WHAT TO PRODUCE:
An exact copy of every record is the expected answer.

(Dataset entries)

(** [NotionBlockWithChildren], with the fields the components read. *)
Inductive NotionBlockWithChildren : Type := mkNotionBlockWithChildren {
  id : string;
  type : string;
  children : option (list NotionBlockWithChildren);
  paragraph : option TextPayload;
  heading_1 : option TextPayload;
  heading_2 : option TextPayload;
  heading_3 : option TextPayload;
  bulleted_list_item : option TextPayload;
  numbered_list_item : option TextPayload;
  to_do : option ToDo;
  toggle : option TextPayload;
  code : option Code;
  quote : option TextPayload;
  image : option Media;
  bookmark : option Link;
  callout : option Callout;
  table : option Table;
  table_row : option TableRow;
  embed : option Link;
  video : option Media;
  link_preview : option LinkPreview;
  equation : option Equation
}.

(** The elements the components return.  The props of a host element hold
    JavaScript values; [ERichText], [ENotionBlock], [EComponent] and
    [EDividerBlock] are the elements of components:
    [<RichText richText=.. />], [<NotionBlock key=.. block=.. />],
    [<Component block=.. />] for a block component, and [<DividerBlock />]. *)
Inductive Element : Type :=
| EText (s : string)
| EElem (tag : string) (key : option string) (props : list (string * JsVal))
    (children : list Element)
| ERichText (richText : option (list RichTextItem))
| ENotionBlock (key : string) (block : NotionBlockWithChildren)
| EComponent (component : NotionBlockWithChildren -> option Element)
    (block : NotionBlockWithChildren)
| EDividerBlock.

(** [className="..."] *)
Definition className (classes : string) : string * JsVal := ("className", JsStr classes).

(** [children.map((child) => <NotionBlock key={child.id} block={child} />)] *)
Definition child_elements (children : list NotionBlockWithChildren) : list Element :=
  map (fun child => ENotionBlock (id child) child) children.

(** [{block.children && block.children.length > 0 && (<tag className=..>
    {block.children.map(..)}</tag>)}] *)
Definition nested_children (tag classes : string) (block : NotionBlockWithChildren)
  : list Element :=
  match children block with
  | Some ((_ :: _) as cs) => [EElem tag None [className classes] (child_elements cs)]
  | _ => []
  end.

(** [{caption && caption.length > 0 && (<tag className=..>
    <RichText richText={caption} /></tag>)}] *)
Definition caption_element (tag classes : string) (caption : option (list RichTextItem))
  : list Element :=
  match caption with
  | Some ((_ :: _) as c) => [EElem tag None [className classes] [ERichText (Some c)]]
  | _ => []
  end.

(** The notice of a component whose block lacks what it shows. *)
Definition missing_notice (text : string) : Element :=
  EElem "div" None [className "my-4 p-2 border border-red-200 rounded text-red-500"]
    [EText text].

(** [m?.type === 'external' ? m.external?.url : m?.file?.url] *)
Definition media_url (m : option Media) : option string :=
  match m with
  | Some m => if String.eqb (media_type m) "external" then external_url m else file_url m
  | None => None
  end.

Definition ParagraphBlock (block : NotionBlockWithChildren) : option Element :=
  Some (EElem "p" None [className "mb-4"; ("data-testid", JsStr "block-paragraph")]
          [ERichText (rich_text <$> paragraph block)]).

Definition Heading1Block (block : NotionBlockWithChildren) : option Element :=
  Some (EElem "h1" None [className "text-3xl font-bold mt-8 mb-4"]
          [ERichText (rich_text <$> heading_1 block)]).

RESULT FOR THIS EXERCISE:
(** [NotionBlockWithChildren], with the fields the components read. *)
Inductive NotionBlockWithChildren : Type := mkNotionBlockWithChildren {
  id : string;
  type : string;
  children : option (list NotionBlockWithChildren);
  paragraph : option TextPayload;
  heading_1 : option TextPayload;
  heading_2 : option TextPayload;
  heading_3 : option TextPayload;
  bulleted_list_item : option TextPayload;
  numbered_list_item : option TextPayload;
  to_do : option ToDo;
  toggle : option TextPayload;
  code : option Code;
  quote : option TextPayload;
  image : option Media;
  bookmark : option Link;
  callout : option Callout;
  table : option Table;
  table_row : option TableRow;
  embed : option Link;
  video : option Media;
  link_preview : option LinkPreview;
  equation : option Equation
}.

(** The elements the components return.  The props of a host element hold
    JavaScript values; [ERichText], [ENotionBlock], [EComponent] and
    [EDividerBlock] are the elements of components:
    [<RichText richText=.. />], [<NotionBlock key=.. block=.. />],
    [<Component block=.. />] for a block component, and [<DividerBlock />]. *)
Inductive Element : Type :=
| EText (s : string)
| EElem (tag : string) (key : option string) (props : list (string * JsVal))
    (children : list Element)
| ERichText (richText : option (list RichTextItem))
| ENotionBlock (key : string) (block : NotionBlockWithChildren)
| EComponent (component : NotionBlockWithChildren -> option Element)
    (block : NotionBlockWithChildren)
| EDividerBlock.

(** [className="..."] *)
Definition className (classes : string) : string * JsVal := ("className", JsStr classes).

(** [children.map((child) => <NotionBlock key={child.id} block={child} />)] *)
Definition child_elements (children : list NotionBlockWithChildren) : list Element :=
  map (fun child => ENotionBlock (id child) child) children.

(** [{block.children && block.children.length > 0 && (<tag className=..>
    {block.children.map(..)}</tag>)}] *)
Definition nested_children (tag classes : string) (block : NotionBlockWithChildren)
  : list Element :=
  match children block with
  | Some ((_ :: _) as cs) => [EElem tag None [className classes] (child_elements cs)]
  | _ => []
  end.

(** [{caption && caption.length > 0 && (<tag className=..>
    <RichText richText={caption} /></tag>)}] *)
Definition caption_element (tag classes : string) (caption : option (list RichTextItem))
  : list Element :=
  match caption with
  | Some ((_ :: _) as c) => [EElem tag None [className classes] [ERichText (Some c)]]
  | _ => []
  end.

(** The notice of a component whose block lacks what it shows. *)
Definition missing_notice (text : string) : Element :=
  EElem "div" None [className "my-4 p-2 border border-red-200 rounded text-red-500"]
    [EText text].

(** [m?.type === 'external' ? m.external?.url : m?.file?.url] *)
Definition media_url (m : option Media) : option string :=
  match m with
  | Some m => if String.eqb (media_type m) "external" then external_url m else file_url m
  | None => None
  end.

Definition ParagraphBlock (block : NotionBlockWithChildren) : option Element :=
  Some (EElem "p" None [className "mb-4"; ("data-testid", JsStr "block-paragraph")]
          [ERichText (rich_text <$> paragraph block)]).

Definition Heading1Block (block : NotionBlockWithChildren) : option Element :=
  Some (EElem "h1" None [className "text-3xl font-bold mt-8 mb-4"]
          [ERichText (rich_text <$> heading_1 block)]).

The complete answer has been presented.